Exactly as they stand, set down the following records once more.

(Stored data)
*****
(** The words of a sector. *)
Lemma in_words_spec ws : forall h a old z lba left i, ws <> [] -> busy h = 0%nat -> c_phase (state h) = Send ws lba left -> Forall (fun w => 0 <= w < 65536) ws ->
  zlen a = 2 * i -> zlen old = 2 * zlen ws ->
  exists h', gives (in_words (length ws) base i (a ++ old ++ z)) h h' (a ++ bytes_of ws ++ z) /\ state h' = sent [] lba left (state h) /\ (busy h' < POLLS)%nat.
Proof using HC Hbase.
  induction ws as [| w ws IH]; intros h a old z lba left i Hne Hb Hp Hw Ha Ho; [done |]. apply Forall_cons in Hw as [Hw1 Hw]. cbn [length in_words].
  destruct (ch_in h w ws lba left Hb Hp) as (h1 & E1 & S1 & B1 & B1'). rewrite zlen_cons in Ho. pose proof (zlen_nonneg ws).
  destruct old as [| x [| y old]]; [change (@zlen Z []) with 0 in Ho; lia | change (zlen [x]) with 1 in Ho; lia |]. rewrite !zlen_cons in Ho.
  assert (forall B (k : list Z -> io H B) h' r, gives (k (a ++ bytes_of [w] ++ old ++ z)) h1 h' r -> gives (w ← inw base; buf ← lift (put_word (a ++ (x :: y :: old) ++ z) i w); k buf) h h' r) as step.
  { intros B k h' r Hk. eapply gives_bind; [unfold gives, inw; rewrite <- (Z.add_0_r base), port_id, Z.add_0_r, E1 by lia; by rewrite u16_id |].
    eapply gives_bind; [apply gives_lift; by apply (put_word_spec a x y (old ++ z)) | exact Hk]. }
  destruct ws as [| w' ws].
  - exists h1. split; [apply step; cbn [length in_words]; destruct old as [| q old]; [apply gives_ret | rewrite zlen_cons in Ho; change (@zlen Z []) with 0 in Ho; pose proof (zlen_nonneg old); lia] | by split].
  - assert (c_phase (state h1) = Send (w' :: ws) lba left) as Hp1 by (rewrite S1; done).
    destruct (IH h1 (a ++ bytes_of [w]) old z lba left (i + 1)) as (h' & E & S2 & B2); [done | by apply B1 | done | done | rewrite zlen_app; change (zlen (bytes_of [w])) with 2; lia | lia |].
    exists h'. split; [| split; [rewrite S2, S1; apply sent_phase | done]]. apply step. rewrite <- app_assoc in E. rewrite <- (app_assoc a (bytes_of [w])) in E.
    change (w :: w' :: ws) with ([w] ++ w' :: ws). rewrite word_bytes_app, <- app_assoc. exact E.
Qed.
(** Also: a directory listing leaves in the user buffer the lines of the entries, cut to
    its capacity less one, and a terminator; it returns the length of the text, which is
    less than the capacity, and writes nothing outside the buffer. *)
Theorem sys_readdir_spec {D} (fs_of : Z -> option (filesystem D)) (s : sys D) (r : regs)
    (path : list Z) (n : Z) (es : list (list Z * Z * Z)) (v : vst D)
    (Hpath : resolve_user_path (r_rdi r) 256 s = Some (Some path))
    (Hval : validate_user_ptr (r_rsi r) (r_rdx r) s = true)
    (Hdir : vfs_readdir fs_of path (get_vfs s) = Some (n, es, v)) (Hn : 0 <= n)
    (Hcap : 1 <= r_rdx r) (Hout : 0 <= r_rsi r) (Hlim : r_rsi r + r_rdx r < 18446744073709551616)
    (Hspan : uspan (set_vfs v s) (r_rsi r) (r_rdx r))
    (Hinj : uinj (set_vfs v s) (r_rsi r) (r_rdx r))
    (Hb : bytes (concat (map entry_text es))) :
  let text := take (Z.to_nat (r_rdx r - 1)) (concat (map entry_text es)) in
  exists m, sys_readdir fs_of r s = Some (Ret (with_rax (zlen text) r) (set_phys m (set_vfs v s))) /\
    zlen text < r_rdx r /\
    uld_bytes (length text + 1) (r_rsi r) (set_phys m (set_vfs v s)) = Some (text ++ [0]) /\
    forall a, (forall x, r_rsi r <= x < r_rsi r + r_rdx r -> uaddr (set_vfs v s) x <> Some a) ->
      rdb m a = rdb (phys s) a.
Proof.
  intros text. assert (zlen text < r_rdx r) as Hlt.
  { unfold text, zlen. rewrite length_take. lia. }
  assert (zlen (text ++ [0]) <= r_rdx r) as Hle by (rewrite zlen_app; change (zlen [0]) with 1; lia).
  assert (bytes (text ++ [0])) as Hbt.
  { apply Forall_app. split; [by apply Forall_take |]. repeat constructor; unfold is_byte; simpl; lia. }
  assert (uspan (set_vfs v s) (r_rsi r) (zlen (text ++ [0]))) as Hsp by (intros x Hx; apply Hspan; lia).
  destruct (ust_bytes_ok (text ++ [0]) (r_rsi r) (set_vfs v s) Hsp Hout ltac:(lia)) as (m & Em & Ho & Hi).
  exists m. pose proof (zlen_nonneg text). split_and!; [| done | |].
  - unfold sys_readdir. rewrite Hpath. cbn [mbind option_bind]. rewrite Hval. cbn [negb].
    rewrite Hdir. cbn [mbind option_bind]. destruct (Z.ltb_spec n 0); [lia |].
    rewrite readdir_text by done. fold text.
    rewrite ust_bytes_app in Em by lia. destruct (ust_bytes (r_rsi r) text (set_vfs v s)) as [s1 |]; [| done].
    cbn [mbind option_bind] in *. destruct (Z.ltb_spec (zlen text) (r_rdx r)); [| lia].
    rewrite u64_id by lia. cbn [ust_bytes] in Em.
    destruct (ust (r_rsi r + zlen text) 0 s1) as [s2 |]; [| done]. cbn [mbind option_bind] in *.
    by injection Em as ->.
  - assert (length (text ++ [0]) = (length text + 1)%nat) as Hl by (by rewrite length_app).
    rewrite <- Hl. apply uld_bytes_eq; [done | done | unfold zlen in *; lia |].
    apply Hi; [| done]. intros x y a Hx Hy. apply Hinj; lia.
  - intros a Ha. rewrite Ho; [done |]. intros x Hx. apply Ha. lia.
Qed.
*****
Reply:
(** The words of a sector. *)
Lemma in_words_spec ws : forall h a old z lba left i, ws <> [] -> busy h = 0%nat -> c_phase (state h) = Send ws lba left -> Forall (fun w => 0 <= w < 65536) ws ->
  zlen a = 2 * i -> zlen old = 2 * zlen ws ->
  exists h', gives (in_words (length ws) base i (a ++ old ++ z)) h h' (a ++ bytes_of ws ++ z) /\ state h' = sent [] lba left (state h) /\ (busy h' < POLLS)%nat.
Proof using HC Hbase.
  induction ws as [| w ws IH]; intros h a old z lba left i Hne Hb Hp Hw Ha Ho; [done |]. apply Forall_cons in Hw as [Hw1 Hw]. cbn [length in_words].
  destruct (ch_in h w ws lba left Hb Hp) as (h1 & E1 & S1 & B1 & B1'). rewrite zlen_cons in Ho. pose proof (zlen_nonneg ws).
  destruct old as [| x [| y old]]; [change (@zlen Z []) with 0 in Ho; lia | change (zlen [x]) with 1 in Ho; lia |]. rewrite !zlen_cons in Ho.
  assert (forall B (k : list Z -> io H B) h' r, gives (k (a ++ bytes_of [w] ++ old ++ z)) h1 h' r -> gives (w ← inw base; buf ← lift (put_word (a ++ (x :: y :: old) ++ z) i w); k buf) h h' r) as step.
  { intros B k h' r Hk. eapply gives_bind; [unfold gives, inw; rewrite <- (Z.add_0_r base), port_id, Z.add_0_r, E1 by lia; by rewrite u16_id |].
    eapply gives_bind; [apply gives_lift; by apply (put_word_spec a x y (old ++ z)) | exact Hk]. }
  destruct ws as [| w' ws].
  - exists h1. split; [apply step; cbn [length in_words]; destruct old as [| q old]; [apply gives_ret | rewrite zlen_cons in Ho; change (@zlen Z []) with 0 in Ho; pose proof (zlen_nonneg old); lia] | by split].
  - assert (c_phase (state h1) = Send (w' :: ws) lba left) as Hp1 by (rewrite S1; done).
    destruct (IH h1 (a ++ bytes_of [w]) old z lba left (i + 1)) as (h' & E & S2 & B2); [done | by apply B1 | done | done | rewrite zlen_app; change (zlen (bytes_of [w])) with 2; lia | lia |].
    exists h'. split; [| split; [rewrite S2, S1; apply sent_phase | done]]. apply step. rewrite <- app_assoc in E. rewrite <- (app_assoc a (bytes_of [w])) in E.
    change (w :: w' :: ws) with ([w] ++ w' :: ws). rewrite word_bytes_app, <- app_assoc. exact E.
Qed.
(** Also: a directory listing leaves in the user buffer the lines of the entries, cut to
    its capacity less one, and a terminator; it returns the length of the text, which is
    less than the capacity, and writes nothing outside the buffer. *)
Theorem sys_readdir_spec {D} (fs_of : Z -> option (filesystem D)) (s : sys D) (r : regs)
    (path : list Z) (n : Z) (es : list (list Z * Z * Z)) (v : vst D)
    (Hpath : resolve_user_path (r_rdi r) 256 s = Some (Some path))
    (Hval : validate_user_ptr (r_rsi r) (r_rdx r) s = true)
    (Hdir : vfs_readdir fs_of path (get_vfs s) = Some (n, es, v)) (Hn : 0 <= n)
    (Hcap : 1 <= r_rdx r) (Hout : 0 <= r_rsi r) (Hlim : r_rsi r + r_rdx r < 18446744073709551616)
    (Hspan : uspan (set_vfs v s) (r_rsi r) (r_rdx r))
    (Hinj : uinj (set_vfs v s) (r_rsi r) (r_rdx r))
    (Hb : bytes (concat (map entry_text es))) :
  let text := take (Z.to_nat (r_rdx r - 1)) (concat (map entry_text es)) in
  exists m, sys_readdir fs_of r s = Some (Ret (with_rax (zlen text) r) (set_phys m (set_vfs v s))) /\
    zlen text < r_rdx r /\
    uld_bytes (length text + 1) (r_rsi r) (set_phys m (set_vfs v s)) = Some (text ++ [0]) /\
    forall a, (forall x, r_rsi r <= x < r_rsi r + r_rdx r -> uaddr (set_vfs v s) x <> Some a) ->
      rdb m a = rdb (phys s) a.
Proof.
  intros text. assert (zlen text < r_rdx r) as Hlt.
  { unfold text, zlen. rewrite length_take. lia. }
  assert (zlen (text ++ [0]) <= r_rdx r) as Hle by (rewrite zlen_app; change (zlen [0]) with 1; lia).
  assert (bytes (text ++ [0])) as Hbt.
  { apply Forall_app. split; [by apply Forall_take |]. repeat constructor; unfold is_byte; simpl; lia. }
  assert (uspan (set_vfs v s) (r_rsi r) (zlen (text ++ [0]))) as Hsp by (intros x Hx; apply Hspan; lia).
  destruct (ust_bytes_ok (text ++ [0]) (r_rsi r) (set_vfs v s) Hsp Hout ltac:(lia)) as (m & Em & Ho & Hi).
  exists m. pose proof (zlen_nonneg text). split_and!; [| done | |].
  - unfold sys_readdir. rewrite Hpath. cbn [mbind option_bind]. rewrite Hval. cbn [negb].
    rewrite Hdir. cbn [mbind option_bind]. destruct (Z.ltb_spec n 0); [lia |].
    rewrite readdir_text by done. fold text.
    rewrite ust_bytes_app in Em by lia. destruct (ust_bytes (r_rsi r) text (set_vfs v s)) as [s1 |]; [| done].
    cbn [mbind option_bind] in *. destruct (Z.ltb_spec (zlen text) (r_rdx r)); [| lia].
    rewrite u64_id by lia. cbn [ust_bytes] in Em.
    destruct (ust (r_rsi r + zlen text) 0 s1) as [s2 |]; [| done]. cbn [mbind option_bind] in *.
    by injection Em as ->.
  - assert (length (text ++ [0]) = (length text + 1)%nat) as Hl by (by rewrite length_app).
    rewrite <- Hl. apply uld_bytes_eq; [done | done | unfold zlen in *; lia |].
    apply Hi; [| done]. intros x y a Hx Hy. apply Hinj; lia.
  - intros a Ha. rewrite Ho; [done |]. intros x Hx. apply Ha. lia.
Qed.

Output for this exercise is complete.